The records Block Start

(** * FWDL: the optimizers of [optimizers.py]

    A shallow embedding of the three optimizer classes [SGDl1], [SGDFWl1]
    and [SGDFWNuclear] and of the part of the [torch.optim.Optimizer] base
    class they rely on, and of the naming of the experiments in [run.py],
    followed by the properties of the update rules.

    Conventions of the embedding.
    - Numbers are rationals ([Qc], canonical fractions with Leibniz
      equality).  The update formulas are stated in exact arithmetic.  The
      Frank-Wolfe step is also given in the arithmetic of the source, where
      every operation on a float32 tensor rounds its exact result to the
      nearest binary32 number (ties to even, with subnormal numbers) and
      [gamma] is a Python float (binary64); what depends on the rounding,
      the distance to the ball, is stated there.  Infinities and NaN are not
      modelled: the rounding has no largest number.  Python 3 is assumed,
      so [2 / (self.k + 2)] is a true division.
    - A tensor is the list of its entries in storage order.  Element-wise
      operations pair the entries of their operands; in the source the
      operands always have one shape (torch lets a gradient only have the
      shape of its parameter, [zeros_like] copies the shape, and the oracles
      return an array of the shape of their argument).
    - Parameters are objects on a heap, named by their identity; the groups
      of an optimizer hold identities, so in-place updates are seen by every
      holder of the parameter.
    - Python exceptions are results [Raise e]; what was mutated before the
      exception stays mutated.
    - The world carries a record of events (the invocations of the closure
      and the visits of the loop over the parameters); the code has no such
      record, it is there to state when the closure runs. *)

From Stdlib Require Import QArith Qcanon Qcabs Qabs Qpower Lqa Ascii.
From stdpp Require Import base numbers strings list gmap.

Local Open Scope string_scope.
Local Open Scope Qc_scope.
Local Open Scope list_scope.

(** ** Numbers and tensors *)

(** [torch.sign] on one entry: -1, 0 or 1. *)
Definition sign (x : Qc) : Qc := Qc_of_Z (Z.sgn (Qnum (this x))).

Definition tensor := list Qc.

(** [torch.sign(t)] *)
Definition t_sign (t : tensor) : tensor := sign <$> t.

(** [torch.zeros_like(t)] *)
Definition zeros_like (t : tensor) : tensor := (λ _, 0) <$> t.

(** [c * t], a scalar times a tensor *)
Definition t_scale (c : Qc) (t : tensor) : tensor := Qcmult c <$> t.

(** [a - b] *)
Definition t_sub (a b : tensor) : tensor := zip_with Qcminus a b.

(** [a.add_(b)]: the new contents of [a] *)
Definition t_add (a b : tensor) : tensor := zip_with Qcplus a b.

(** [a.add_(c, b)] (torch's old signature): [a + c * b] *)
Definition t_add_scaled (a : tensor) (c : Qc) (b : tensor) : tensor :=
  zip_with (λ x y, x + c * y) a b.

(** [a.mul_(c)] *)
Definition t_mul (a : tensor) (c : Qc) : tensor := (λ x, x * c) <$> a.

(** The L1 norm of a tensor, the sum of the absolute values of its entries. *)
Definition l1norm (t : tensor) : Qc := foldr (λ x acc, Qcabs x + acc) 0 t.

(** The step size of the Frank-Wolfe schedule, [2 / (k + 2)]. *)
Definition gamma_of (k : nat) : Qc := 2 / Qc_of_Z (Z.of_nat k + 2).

The records Block End
The records Block Start

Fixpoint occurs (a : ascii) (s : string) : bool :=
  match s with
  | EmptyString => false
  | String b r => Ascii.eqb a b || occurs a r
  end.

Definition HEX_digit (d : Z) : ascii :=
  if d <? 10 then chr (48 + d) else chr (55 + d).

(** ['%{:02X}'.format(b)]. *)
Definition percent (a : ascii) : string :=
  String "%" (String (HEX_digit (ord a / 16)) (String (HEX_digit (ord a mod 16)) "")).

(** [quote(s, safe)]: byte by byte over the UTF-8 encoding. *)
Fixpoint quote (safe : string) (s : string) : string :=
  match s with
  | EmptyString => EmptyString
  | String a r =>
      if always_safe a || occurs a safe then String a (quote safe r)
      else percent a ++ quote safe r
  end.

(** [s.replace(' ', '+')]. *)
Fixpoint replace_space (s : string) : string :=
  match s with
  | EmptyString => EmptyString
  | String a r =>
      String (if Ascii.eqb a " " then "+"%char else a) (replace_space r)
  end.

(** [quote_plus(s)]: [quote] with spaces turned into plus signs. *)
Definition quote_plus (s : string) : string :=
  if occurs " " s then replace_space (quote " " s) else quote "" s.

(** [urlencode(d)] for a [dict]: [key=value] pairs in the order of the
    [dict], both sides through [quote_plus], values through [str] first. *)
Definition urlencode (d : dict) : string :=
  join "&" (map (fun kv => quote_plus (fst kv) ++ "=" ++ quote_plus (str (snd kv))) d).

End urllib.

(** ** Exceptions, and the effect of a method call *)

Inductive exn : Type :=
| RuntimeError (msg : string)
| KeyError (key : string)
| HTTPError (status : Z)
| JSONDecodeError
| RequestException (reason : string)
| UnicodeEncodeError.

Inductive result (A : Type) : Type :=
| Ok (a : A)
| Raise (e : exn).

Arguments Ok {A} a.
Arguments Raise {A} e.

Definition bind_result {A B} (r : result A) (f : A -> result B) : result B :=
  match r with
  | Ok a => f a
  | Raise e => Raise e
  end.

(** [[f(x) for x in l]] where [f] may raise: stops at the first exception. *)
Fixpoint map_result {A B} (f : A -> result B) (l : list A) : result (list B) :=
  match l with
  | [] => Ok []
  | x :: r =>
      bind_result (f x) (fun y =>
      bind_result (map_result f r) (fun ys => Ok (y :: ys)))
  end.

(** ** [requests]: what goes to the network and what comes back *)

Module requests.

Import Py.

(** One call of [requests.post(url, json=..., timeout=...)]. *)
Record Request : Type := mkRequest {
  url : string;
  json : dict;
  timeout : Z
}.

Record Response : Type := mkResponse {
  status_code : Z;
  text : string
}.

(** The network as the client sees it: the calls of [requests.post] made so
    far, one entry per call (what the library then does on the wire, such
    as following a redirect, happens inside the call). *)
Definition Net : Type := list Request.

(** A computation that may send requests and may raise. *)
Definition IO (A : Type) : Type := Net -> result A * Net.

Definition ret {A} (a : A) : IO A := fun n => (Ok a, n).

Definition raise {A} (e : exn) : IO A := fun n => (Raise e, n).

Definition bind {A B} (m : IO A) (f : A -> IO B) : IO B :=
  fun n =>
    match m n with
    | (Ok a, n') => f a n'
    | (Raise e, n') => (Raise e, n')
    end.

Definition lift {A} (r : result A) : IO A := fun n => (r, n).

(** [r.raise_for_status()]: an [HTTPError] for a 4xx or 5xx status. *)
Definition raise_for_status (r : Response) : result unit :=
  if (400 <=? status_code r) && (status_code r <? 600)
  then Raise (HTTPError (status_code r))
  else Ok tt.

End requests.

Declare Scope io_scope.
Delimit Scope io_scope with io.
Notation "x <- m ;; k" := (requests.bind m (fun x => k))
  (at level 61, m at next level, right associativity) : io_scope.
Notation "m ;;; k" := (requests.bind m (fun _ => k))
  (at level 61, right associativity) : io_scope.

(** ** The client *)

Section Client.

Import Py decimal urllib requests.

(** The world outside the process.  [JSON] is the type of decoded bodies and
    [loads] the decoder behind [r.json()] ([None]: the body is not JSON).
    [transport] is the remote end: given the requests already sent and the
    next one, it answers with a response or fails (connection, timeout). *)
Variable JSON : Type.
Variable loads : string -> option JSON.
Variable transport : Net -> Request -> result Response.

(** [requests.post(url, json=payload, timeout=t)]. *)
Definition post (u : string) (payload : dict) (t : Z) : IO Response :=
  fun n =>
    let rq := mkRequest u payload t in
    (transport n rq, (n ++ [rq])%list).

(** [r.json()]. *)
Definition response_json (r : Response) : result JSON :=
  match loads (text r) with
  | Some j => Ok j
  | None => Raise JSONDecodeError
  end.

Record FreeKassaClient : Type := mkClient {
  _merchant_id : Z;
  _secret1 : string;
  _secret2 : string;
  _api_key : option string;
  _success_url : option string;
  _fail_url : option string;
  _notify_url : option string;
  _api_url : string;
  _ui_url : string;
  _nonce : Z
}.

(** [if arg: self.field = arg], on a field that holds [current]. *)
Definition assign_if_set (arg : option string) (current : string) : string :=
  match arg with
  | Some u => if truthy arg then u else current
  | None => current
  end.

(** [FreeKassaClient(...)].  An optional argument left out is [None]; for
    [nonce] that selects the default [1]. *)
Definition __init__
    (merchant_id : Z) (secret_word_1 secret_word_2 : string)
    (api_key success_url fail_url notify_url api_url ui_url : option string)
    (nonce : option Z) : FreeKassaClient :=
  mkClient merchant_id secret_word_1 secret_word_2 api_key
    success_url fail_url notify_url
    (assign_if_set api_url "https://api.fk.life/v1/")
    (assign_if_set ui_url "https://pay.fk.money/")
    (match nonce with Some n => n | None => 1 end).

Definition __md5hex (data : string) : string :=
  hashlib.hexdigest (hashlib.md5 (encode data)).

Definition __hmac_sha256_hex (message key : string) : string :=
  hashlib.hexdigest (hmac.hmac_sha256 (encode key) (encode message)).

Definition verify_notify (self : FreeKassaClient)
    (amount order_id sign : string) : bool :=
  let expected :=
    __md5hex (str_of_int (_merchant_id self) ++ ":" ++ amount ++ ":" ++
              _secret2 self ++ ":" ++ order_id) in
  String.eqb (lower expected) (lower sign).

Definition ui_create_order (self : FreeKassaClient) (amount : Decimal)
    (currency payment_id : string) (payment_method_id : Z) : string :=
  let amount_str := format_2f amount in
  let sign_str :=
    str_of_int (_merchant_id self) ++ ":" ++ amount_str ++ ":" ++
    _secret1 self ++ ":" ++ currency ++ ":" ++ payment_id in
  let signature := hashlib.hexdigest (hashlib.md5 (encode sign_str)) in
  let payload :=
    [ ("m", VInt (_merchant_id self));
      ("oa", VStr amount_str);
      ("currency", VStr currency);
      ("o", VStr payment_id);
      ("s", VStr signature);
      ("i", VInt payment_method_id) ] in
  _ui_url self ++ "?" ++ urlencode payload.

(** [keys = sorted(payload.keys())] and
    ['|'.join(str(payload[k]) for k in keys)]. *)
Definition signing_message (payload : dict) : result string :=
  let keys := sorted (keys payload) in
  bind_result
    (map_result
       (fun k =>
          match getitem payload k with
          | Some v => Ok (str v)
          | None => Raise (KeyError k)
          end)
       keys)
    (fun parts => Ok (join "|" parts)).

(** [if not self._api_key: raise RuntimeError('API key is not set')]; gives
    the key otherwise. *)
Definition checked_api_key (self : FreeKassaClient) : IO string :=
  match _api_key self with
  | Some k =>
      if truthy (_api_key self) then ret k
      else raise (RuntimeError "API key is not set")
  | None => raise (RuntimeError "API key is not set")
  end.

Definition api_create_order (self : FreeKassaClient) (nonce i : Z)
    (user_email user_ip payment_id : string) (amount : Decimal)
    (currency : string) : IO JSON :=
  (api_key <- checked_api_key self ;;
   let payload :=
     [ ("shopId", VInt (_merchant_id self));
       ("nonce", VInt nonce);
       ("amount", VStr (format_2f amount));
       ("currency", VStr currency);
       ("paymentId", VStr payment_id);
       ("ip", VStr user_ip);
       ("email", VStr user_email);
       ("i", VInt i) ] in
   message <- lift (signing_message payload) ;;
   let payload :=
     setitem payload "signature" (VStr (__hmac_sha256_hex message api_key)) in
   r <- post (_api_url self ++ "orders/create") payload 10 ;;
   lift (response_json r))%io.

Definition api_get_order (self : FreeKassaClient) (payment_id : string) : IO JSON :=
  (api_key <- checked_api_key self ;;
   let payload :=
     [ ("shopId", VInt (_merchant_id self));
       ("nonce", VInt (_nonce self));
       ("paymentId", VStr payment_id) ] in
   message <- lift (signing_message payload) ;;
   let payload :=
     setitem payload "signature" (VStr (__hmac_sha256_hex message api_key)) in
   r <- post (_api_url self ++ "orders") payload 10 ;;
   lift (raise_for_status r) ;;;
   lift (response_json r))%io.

The records Block End
The records Block Start

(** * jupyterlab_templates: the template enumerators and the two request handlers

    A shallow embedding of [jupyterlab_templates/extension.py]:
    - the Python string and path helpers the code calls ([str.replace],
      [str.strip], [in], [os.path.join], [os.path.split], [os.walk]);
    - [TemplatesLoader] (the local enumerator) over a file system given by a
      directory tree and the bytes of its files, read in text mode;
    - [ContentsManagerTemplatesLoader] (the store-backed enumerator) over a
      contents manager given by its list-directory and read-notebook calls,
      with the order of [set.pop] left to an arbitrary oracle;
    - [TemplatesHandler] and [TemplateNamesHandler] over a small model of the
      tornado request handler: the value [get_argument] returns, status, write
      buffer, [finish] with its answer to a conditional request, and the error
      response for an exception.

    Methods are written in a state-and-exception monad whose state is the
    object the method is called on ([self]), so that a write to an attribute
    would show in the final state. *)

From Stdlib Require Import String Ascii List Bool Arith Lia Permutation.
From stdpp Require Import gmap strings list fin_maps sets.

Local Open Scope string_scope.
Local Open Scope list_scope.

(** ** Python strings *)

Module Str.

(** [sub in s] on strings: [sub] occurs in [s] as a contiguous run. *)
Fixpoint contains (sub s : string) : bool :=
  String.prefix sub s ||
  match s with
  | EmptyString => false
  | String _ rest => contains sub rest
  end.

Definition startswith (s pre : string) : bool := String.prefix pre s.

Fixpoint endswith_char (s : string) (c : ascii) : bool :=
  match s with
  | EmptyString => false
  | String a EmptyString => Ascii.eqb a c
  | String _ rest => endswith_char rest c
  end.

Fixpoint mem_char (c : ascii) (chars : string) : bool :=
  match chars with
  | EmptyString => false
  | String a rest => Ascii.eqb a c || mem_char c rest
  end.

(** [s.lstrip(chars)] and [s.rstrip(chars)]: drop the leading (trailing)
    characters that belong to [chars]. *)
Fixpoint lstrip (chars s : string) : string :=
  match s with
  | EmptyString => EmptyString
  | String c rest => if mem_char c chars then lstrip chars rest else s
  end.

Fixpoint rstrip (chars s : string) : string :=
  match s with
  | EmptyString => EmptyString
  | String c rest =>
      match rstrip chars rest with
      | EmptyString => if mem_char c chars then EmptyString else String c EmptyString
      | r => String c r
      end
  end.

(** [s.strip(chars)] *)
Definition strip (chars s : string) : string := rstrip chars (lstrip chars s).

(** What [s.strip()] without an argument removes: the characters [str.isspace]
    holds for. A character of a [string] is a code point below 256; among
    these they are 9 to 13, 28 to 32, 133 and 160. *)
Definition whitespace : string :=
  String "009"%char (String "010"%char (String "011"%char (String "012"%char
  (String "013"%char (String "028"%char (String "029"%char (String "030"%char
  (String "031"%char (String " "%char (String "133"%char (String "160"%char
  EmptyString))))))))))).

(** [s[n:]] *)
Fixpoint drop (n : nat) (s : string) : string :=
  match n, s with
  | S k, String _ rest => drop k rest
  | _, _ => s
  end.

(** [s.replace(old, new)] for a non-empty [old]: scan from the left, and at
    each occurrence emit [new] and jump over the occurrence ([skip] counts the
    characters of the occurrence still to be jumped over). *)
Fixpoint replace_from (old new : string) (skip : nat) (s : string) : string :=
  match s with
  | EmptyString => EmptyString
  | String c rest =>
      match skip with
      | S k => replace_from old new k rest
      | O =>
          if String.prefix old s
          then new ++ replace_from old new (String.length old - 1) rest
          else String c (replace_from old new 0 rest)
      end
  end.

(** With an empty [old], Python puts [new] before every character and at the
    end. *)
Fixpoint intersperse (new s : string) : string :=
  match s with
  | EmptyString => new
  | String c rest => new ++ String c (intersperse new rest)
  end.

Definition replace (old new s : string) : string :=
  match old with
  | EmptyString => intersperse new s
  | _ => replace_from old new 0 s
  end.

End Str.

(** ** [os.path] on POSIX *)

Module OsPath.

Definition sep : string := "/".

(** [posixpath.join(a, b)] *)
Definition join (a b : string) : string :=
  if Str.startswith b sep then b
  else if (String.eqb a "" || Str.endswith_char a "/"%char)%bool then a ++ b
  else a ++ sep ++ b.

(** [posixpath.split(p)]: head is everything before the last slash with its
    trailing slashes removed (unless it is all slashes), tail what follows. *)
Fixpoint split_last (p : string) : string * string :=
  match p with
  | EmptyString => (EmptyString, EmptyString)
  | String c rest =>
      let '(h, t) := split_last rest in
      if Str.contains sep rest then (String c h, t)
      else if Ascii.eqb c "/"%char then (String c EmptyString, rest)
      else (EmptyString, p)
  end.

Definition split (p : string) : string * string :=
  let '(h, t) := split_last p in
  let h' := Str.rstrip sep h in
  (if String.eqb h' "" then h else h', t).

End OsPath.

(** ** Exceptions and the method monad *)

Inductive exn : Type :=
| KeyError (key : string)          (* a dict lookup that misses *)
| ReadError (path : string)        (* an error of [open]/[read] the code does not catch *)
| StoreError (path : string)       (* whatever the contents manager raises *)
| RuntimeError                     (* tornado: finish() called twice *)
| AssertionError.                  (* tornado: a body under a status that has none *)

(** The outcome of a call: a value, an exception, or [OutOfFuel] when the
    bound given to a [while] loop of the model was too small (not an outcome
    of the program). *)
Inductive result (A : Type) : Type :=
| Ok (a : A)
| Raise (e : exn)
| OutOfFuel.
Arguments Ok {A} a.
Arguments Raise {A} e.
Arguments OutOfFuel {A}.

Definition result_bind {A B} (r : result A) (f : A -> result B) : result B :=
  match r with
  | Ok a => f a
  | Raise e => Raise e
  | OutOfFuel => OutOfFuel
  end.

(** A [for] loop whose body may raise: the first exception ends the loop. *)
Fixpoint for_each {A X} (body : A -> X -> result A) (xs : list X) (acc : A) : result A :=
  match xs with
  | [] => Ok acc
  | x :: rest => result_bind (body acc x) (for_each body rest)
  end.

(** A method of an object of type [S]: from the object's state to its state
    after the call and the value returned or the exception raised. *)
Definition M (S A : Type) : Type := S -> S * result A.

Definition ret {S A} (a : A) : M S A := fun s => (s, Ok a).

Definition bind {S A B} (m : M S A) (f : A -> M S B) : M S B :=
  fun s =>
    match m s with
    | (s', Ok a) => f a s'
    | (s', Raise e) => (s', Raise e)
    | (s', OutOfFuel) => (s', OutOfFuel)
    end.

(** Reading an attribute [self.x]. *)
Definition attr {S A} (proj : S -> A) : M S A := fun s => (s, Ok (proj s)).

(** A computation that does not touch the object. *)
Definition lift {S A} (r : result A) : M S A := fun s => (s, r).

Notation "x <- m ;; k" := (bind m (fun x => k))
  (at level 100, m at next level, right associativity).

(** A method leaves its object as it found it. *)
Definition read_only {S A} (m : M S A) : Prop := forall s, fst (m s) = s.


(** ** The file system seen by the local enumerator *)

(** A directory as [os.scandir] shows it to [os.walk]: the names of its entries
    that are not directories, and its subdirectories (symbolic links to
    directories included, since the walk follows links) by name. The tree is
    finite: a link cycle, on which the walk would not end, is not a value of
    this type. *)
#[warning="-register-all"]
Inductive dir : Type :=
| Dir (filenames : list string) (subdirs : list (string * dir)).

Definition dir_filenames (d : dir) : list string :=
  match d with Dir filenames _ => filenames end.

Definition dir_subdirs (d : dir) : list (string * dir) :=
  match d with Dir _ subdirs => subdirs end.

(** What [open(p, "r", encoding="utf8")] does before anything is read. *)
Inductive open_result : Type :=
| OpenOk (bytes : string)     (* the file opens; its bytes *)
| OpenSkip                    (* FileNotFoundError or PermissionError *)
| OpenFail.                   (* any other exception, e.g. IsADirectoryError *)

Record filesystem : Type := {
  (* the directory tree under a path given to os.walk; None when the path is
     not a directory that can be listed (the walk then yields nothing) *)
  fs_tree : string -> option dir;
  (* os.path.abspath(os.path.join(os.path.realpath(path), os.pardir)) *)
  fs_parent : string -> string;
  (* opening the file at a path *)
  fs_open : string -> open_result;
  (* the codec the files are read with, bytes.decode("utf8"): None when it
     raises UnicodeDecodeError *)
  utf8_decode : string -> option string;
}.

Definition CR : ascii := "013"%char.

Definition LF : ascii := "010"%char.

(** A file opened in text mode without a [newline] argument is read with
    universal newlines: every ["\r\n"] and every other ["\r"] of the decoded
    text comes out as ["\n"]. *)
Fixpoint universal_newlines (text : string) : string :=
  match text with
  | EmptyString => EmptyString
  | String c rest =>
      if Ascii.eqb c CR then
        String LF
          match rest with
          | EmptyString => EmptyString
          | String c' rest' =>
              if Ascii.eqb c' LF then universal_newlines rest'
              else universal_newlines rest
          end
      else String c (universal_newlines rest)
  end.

The records Block End

** Work instructions **
Where a line of the entries contains "mutated", report that line.

** Your response **
    - Python exceptions are results [Raise e]; what was mutated before the
      exception stays mutated.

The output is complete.